Kavli Affiliate: Denis Wirtz
| Authors: Praful R Nair, Ludmila Danilova, Estibaliz Gómez-de-Mariscal, Dongjoo Kim, Rong Fan, Arrate Munoz-Barrutia, Elana J Fertig and Denis Wirtz
| Summary:
Abstract Cell migration is a critical requirement for cancer metastasis. Cytokine production and its role in cancer cell migration have been traditionally associated with immune cells in the tumor microenvironment. MLL1 is a histone methyltransferase that controls 3D cell migration via the secretion of cytokines, IL-6 and TGF-β1, by the cancer cells themselves. In vivo, MLL1 depletion reduced metastatic burden and prolonged survival. MLL1 exerts its effects with its scaffold protein, Menin.

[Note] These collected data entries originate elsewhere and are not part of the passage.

(** * AI Studio Bridge: response ingestion and patch application

    A shallow embedding of the response handler of the extension
    ([handleAIResponse], [normalizeJsonLikeResponse], [applySearchReplace],
    [patchEnvelopeToDiffForFile]) and of [generateSystemPrompt], together
    with the properties stated for them.

    JavaScript strings are modelled as lists of characters ([list ascii]);
    the functions below only ever compare characters for equality or test
    them for white space, so nothing depends on the width of a code unit. *)

From Stdlib Require Import Ascii String.
From stdpp Require Import base option list strings pretty.
Definition encoder (m : doc) : option exn :=
  if encodable (JObj m) then None
  else Some (ValueError "the value cannot be encoded").

Definition e1 : env :=
  {| uuid4 := "id-1"; now := clock; encode_error := encoder |}.
Definition e2 : env :=
  {| uuid4 := "id-2"; now := clock; encode_error := encoder |}.

(** The submission of the specification's example *)
Definition fields : doc :=
  dict [("pass_type", JStr "local"); ("prn_number", JStr "123");
        ("department", JStr "CS"); ("name", JStr "A"); ("wing", JStr "W1");
        ("room_number", JStr "101"); ("reason", JStr "home");
        ("phone_no", JStr "999"); ("proposed_visit", JStr "2024-01-01");
        ("outing_dates", JStr "2024-01-01")].

Definition post (b : json) : request :=
  {| req_method := "POST"; req_authorization := None; req_json := b |}.

Definition get : request :=
  {| req_method := "GET"; req_authorization := None; req_json := JNull |}.

Definition post_as (header : string) (b : json) : request :=
  {| req_method := "POST"; req_authorization := Some header; req_json := b |}.

Definition staff : string := "Bearer default_secret_token".

Definition approve : json := JObj (dict [("status", JStr "Approved")]).
Definition reject : json :=
  JObj (dict [("status", JStr "Rejected"); ("reason", JStr "late")]).

(** The store after the example submission *)
Definition s1 : store := (submit_gate_pass e1 (post (JObj fields)) ∅).2.

End Sample.

(** ** Vocabulary of the properties *)

(** The field [k] of a request body, when the body is a JSON object that
    has it *)
Definition field (b : json) (k : string) : option json :=
  match b with
  | JObj m => m !! k
  | _ => None
  end.

Definition contains_required (b : json) : bool :=
  forallb (fun k => bool_decide (is_Some (field b k))) required_fields.

Definition pass_type_ok (b : json) : bool :=
  match field b "pass_type" with
  | Some v => in_strs v ["local"; "leave"]
  | None => false
  end.

Definition valid_submission (b : json) : bool :=
  contains_required b && pass_type_ok b.

Definition status_ok (b : json) : bool :=
  match field b "status" with
  | Some v => in_strs v ["Approved"; "Rejected"]
  | None => false
  end.

(** The record that a submission with body [m] stores *)
Definition stamped (e : env) (m : doc) : doc :=
  dict [("timestamp", JStr (now e 0));
        ("status", JStr "Pending");
        ("created_at", JStr (now e 1));
        ("updated_at", JStr (now e 2))] ∪ m.


(** A body that itself sets the four server fields and an extra one *)
Definition forged : doc :=
  <["status" := JStr "Approved"]>
    (<["created_at" := JStr "1999"]>
       (<["rejection_reason" := JStr "x"]> Sample.fields)).

(** The fields that a status update writes *)
Definition update_fields (e : env) (status reason : json) : doc :=
  let update_data :=
    dict [("status", status); ("updated_at", JStr (now e 0))] in
  if eq_str status "Rejected"
  then <["rejection_reason" := reason]> update_data
  else update_data.

(** The status-update property as the specification words it: 400 for a
    status other than [Approved] and [Rejected], 404 for a valid status and
    an unknown identifier, and no write in either case. *)
Definition update_claim (id : string) (e : env) (req : request) (s : store)
  : Prop :=
  let r := update_gate_pass id e req s in
  (status_ok (req_json req) = false → code r.1 = 400%nat ∧ r.2 = s) ∧
  (status_ok (req_json req) = true → s !! id = None →
   code r.1 = 404%nat ∧ r.2 = s).

(** *** The Access Guard *)

Fixpoint no_space (t : string) : bool :=
  match t with
  | EmptyString => true
  | String c t' => negb (Ascii.eqb c " ") && no_space t'
  end.

(** The header [h] is [Bearer ] followed by the token [token], which has no
    space, and then ends or goes on with a space and any text. *)
Definition presents (h token : string) : Prop :=
  no_space token = true ∧
  (h = "Bearer " +:+ token ∨ ∃ rest, h = "Bearer " +:+ token +:+ " " +:+ rest).

Definition authorized (req : request) : Prop :=
  ∃ h, req_authorization req = Some h ∧ presents h SECRET_TOKEN.

(** The guard property as the specification words it: pre-flight requests
    get 200; any other request is served when its header is [Bearer ]
    followed by the secret, and gets 401 and no write otherwise. *)
Definition guard_claim (f : handler) (e : env) (req : request) (s : store)
  : Prop :=
  let r := check_authentication f e req s in
  if is_options req then code r.1 = 200%nat ∧ r.2 = s
  else
    (req_authorization req = Some ("Bearer " +:+ SECRET_TOKEN) →
     r = f e req s) ∧
    (req_authorization req ≠ Some ("Bearer " +:+ SECRET_TOKEN) →
     code r.1 = 401%nat ∧ r.2 = s).

(** *** The life of a record *)

(** The property as the specification words it: a stored record has a
    rejection_reason only when its status is [Rejected]. *)
Definition reason_only_when_rejected (s : store) : Prop :=
  ∀ id (d : doc), s !! id = Some d →
    is_Some (d !! "rejection_reason") → d !! "status" = Some (JStr "Rejected").

(** Some submission among [ops] that got the identifier [id] carried a
    rejection_reason field in its body. *)
Definition reason_supplied (ops : list op) (id : string) : Prop :=
  ∃ e req, Submit e req ∈ ops ∧ uuid4 e = id ∧
           is_Some (field (req_json req) "rejection_reason").

(** Some status update among [ops] asked for [Rejected] on [id]. *)
Definition rejected_once (ops : list op) (id : string) : Prop :=
  ∃ e req, Update id e req ∈ ops ∧
           field (req_json req) "status" = Some (JStr "Rejected").

(** The sample record after its rejection *)
Definition rejected_record : doc :=
  update_fields Sample.e2 (JStr "Rejected") (JStr "late")
    ∪ stamped Sample.e1 Sample.fields.

(** The record at the end of [reject_then_approve] below *)
Definition approved_record : doc :=
  update_fields Sample.e2 (JStr "Approved") (JStr "")
    ∪ (update_fields Sample.e2 (JStr "Rejected") (JStr "late")
         ∪ stamped Sample.e1 Sample.fields).

(** Submit, reject, then approve *)
Definition reject_then_approve : list op :=
  [Submit Sample.e1 (Sample.post (JObj Sample.fields));
   Update "id-1" Sample.e2 (Sample.post_as Sample.staff Sample.reject);
   Update "id-1" Sample.e2 (Sample.post_as Sample.staff Sample.approve)].

(** What holds of every record of a reachable store *)
Definition record_inv (ops : list op) (id : string) (d : doc) : Prop :=
  (is_Some (d !! "rejection_reason") →
   reason_supplied ops id ∨ rejected_once ops id) ∧
  (d !! "status" = Some (JStr "Pending") ∨
   d !! "status" = Some (JStr "Approved") ∨
   d !! "status" = Some (JStr "Rejected")) ∧
  (d !! "status" = Some (JStr "Pending") →
   is_Some (d !! "rejection_reason") → reason_supplied ops id).

(** *** Statistics *)

(** Each status count of a bucket is at most its [all] count. *)
Definition bucket_ok (b : bucket) : Prop :=
  (pending b ≤ all b)%nat ∧ (approved b ≤ all b)%nat ∧
  (rejected b ≤ all b)%nat.

Definition stats_ok (st : stats) : Prop :=
  all (total st) = (all (local st) + all (leave st))%nat ∧
  bucket_ok (total st) ∧ bucket_ok (local st) ∧ bucket_ok (leave st).

(** A store with one record of each kind, one of them without a status *)
Definition three_records : store :=
  <["a" := dict [("pass_type", JStr "local"); ("status", JStr "Pending")]]>
    (<["b" := dict [("pass_type", JStr "leave"); ("status", JStr "REJECTED")]]>
       (<["c" := dict [("pass_type", JStr "leave")]]> ∅)).

#[global] Arguments dict : simpl never.
#[global] Arguments jsonify : simpl never.

(** ** The other views *)

(** [jsonify(data), status] for a dict [data] *)
Definition jsonify_dict (data : doc) (status : nat) : response :=
  {| body := JObj data; code := status |}.

(** The function [get_gate_pass_details] as written; the registered view is
    [get_gate_pass_details_view]. *)
Definition get_gate_pass_details (gate_pass_id : string) : handler :=
  fun e req =>
    if is_options req then fun s => (jsonify [("status", JStr "ok")] 200, s)
    else
      try_except
        (let* doc := doc_get gate_pass_id in
         match doc with
         | None => ret (jsonify [("error", JStr "Gate pass not found")] 404)
         | Some data =>
             let data := <["id" := JStr gate_pass_id]> data in
             ret (jsonify_dict data 200)
         end)
        (fun ex => jsonify [("error", JStr (str_exn ex))] 500).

Mechanistically, the MLL1-Menin interaction controls actin filament assembly via the IL-6/pSTAT3/Arp3 axis and acto-myosin contractility via the TGF-β1/Gli2/ROCK1/2/pMLC2 axis, which regulate dynamic protrusion generation and 3D cell migration. MLL1 also regulates cell proliferation via mitosis-based and cell cycle-related pathways. Combining an MLL1-Menin inhibitor with Paclitaxel, a standard chemotherapeutic, abrogated tumor growth and metastasis in a syngeneic model. These results highlight the potential of targeting the MLL1 in metastasis prevention and its potential to be combined with currently administered chemotherapeutics. Statement of Significance We identify MLL1 as being vital to metastasis, which causes the vast majority of cancer-related deaths. MLL1 controls cell migration, a requirement for metastasis, by regulating the secretion of cytokines. MLL1 inhibition lowers metastatic burden independent of its impact on primary tumor growth, highlighting its anti-metastatic potential in TNBC. Competing Interest Statement One of the authors, R.F., is a shareholder in AtlasXomics. All other authors declare no competing interests.